Fakt ist: Vor den Wohnadressen hochrangiger Mitglieder der Kölner Gang explodierten in den folgenden Wochen Sprengsätze. So traf es etwa Ibrahim K. (Name geändert). Er scheint die Marihuana-Wächter in Hürth befehligt zu haben. Mit Kopfverletzungen wurde er nach den Folterverhören durch die holländischen Angreifer ins Krankenhaus gebracht. Später ging ein Sprengkörper vor seiner Wohnadresse hoch. Offenbar war K. in Verdacht geraten, in den Diebstahl verwickelt zu sein. Inzwischen ist die Milieugröße abgetaucht und wird mit Haftbefehl gesucht.

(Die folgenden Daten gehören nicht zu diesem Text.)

Definition extract_first_value_from_cell : Cell str :=
  td <- remove_sup_tags ;;
  match first_value (children td) with
  | Some v => ret v
  | None => ret (clean_text (get_text (lit " ") true td))
  end.

Definition extract_director : Cell str :=
  td <- remove_sup_tags ;;
  match find [lit "a"] td with
  | Some a_tag =>
      ret (fix_glued_names (clean_text (get_text [] true a_tag)))
  | None =>
      value <- extract_first_value_from_cell ;;
      ret (fix_glued_names value)
  end.

Definition extract_country : Cell str :=
  td <- remove_sup_tags ;;
  match find [lit "a"] td with
  | Some a_tag =>
      ret (fix_glued_names (clean_text (get_text [] true a_tag)))
  | None =>
      value <- extract_first_value_from_cell ;;
      ret (fix_glued_names value)
  end.

Definition is_newline_or_semicolon (c : ascii) : bool :=
  eqc c newline || eqc c ";"%char.

Definition extract_release_year : Cell (option Z) :=
  td <- remove_sup_tags ;;
  let text := clean_text (get_text (lit " ") true td) in
  let parts := re_split is_newline_or_semicolon text in
  match parts with
  | part0 :: _ =>
      match search_year part0 with
      | Some m => ret (Some (int_of_digits m))
      | None => ret None
      end
  | [] => ret None
  end.

Definition is_pipe_or_newline (c : ascii) : bool :=
  eqc c "|"%char || eqc c newline.

Definition extract_box_office : Cell str :=
  td <- remove_sup_tags ;;
  let combined_text := join (lit " ") (stripped_strings td) in
  let combined_text := replace_char nbsp " "%char combined_text in
  let combined_text := clean_text combined_text in
  match search_amount combined_text with
  | Some (amount, behind) =>
      let remaining := lower behind in
      let unit :=
        if contains (lit "billion") remaining then lit "billion"
        else if contains (lit "million") remaining then lit "million"
        else [] in
      ret (strip (amount ++ lit " " ++ unit))
  | None =>
      let parts := re_split is_pipe_or_newline combined_text in
      match parts with
      | part0 :: _ => ret (strip part0)
      | [] => ret combined_text
      end
  end.

(* ================================================================= *)
(** ** Exceptions *)

Inductive exn : Type :=
| AttributeError   (* an attribute of [None] *)
| TypeError        (* an integer compared with [None] *)
| IndexError
| RequestError.    (* raised by the HTTP request *)

Inductive result (A : Type) : Type :=
| Ok (a : A)
| Raise (e : exn).

Arguments Ok {A} a.
Arguments Raise {A} e.

Definition and_then {A B} (m : result A) (k : A -> result B) : result B :=
  match m with
  | Ok a => k a
  | Raise e => Raise e
  end.

Notation "x <~ m ;; k" := (and_then m (fun x => k))
  (at level 61, m at next level, right associativity).
Lemma touched_only_write (idx r c : nat) (ch : ascii) (st a b : St) :
  touched_only idx st a → (r, c) ∈ drop idx (empties st.1) →
  write a.2 r c ch = Ret b.2 → empties b.1 = empties a.1 →
  touched_only idx st b.
Proof.
  intros (He & Hsh & Hcells) Hin Hw Heb. split_and!.
  - congruence.
  - eapply same_shape_trans; [exact Hsh|]. by eapply same_shape_write.
  - intros r' c' Hnotin. rewrite (cell_write _ _ _ _ _ _ _ Hw).
    case_decide as E; [|by apply Hcells]. injection E as -> ->. done.
Qed.

Lemma touched_only_deeper (idx : nat) (st a b : St) :
  touched_only idx st a → touched_only (S idx) a b → touched_only idx st b.
Proof.
  intros (He & Hsh & Hcells) (He' & Hsh' & Hcells'). split_and!.
  - congruence.
  - by eapply same_shape_trans.
  - intros r c Hnotin. rewrite Hcells'; [by apply Hcells|].
    rewrite He. intros Hin. apply Hnotin.
    rewrite <- (take_drop 1 (drop idx (empties st.1))), drop_drop.
    apply elem_of_app. right. by replace (idx + 1) with (S idx) by lia.
Qed.

Lemma try_digits_touched (rec : St → res Out) (st : St) (idx r c : nat) (used : Z)
    (ds : list nat) (cur : St) (out : Out) :
  empties st.1 !! idx = Some (r, c) →
  (∀ st1 out1, rec st1 = Ret out1 →
     touched_only (S idx) st1 out1.1.2 ∧ Forall (touched_only (S idx) st1) out1.2) →
  touched_only idx st cur →
  try_digits rec r c used ds cur = Ret out →
  touched_only idx st out.1.2 ∧ Forall (touched_only idx st) out.2.
Proof.
  intros He Hrec.
  assert ((r, c) ∈ drop idx (empties st.1)) as Hin.
  { rewrite (drop_lookup_cons _ _ _ He). left. }
  revert cur out. induction ds as [|d ds IH]; intros cur out Hcur H.
  - simpl in H. injection H as <-. simpl. split; [done|constructor].
  - apply try_digits_cons_inv in H
      as [[_ H]|(E & st1 & ok & st2 & tr1 & Hp & Hr1 & H)]; [eauto|].
    pose proof (place_inv _ _ _ _ _ Hp) as (Hw & He1 & _).
    assert (touched_only idx st st1) as Hst1 by (by eapply touched_only_write).
    destruct (Hrec _ _ Hr1) as [Hst2 Htr1]. simpl in Hst2, Htr1.
    assert (Forall (touched_only idx st) tr1) as Htr1'.
    { eapply Forall_impl; [exact Htr1|]. intros x Hx. by eapply touched_only_deeper. }
    assert (touched_only idx st st2) as Hst2' by (by eapply touched_only_deeper).
    destruct H as [[-> ->]|(-> & st3 & ok' & st4 & tr2 & Hbk & Hl & ->)]; simpl.
    + split; [done|by constructor].
    + pose proof (backtrack_inv _ _ _ _ _ Hbk) as (Hw3 & He3 & _).
      assert (touched_only idx st st3) as Hst3 by (by eapply touched_only_write).
      destruct (IH _ _ Hst3 Hl) as [Hst4 Htr2]. simpl in Hst4, Htr2.
      split; [done|]. constructor; [done|]. apply Forall_app. split; [done|].
      by constructor.
Qed.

In der Kölner Drogenszene geht die Angst um – wobei sich die Rollenverteilung im Laufe der Zeit wohl veränderte. Inzwischen scheint es eher unwahrscheinlich, dass niederländische Syndikate allein hinter den Anschlägen und der Geiselnahme stecken. Eine These der Ermittler lautet, dass die Niederländer durch mutmaßliche Dealer wie Samir Ahmed nach Köln beordert wurden, um den Raub ihrer Drogen gewaltsam aufzuklären.
Inzwischen sitzen 13 Tatverdächtige in Untersuchungshaft. In den Fall ist auch ein Polizist aus Bonn verwickelt. Der Beamte auf Probe soll im Polizeicomputer illegal Daten zu zwei Beschuldigten aus der Kölner Bande abgefragt haben.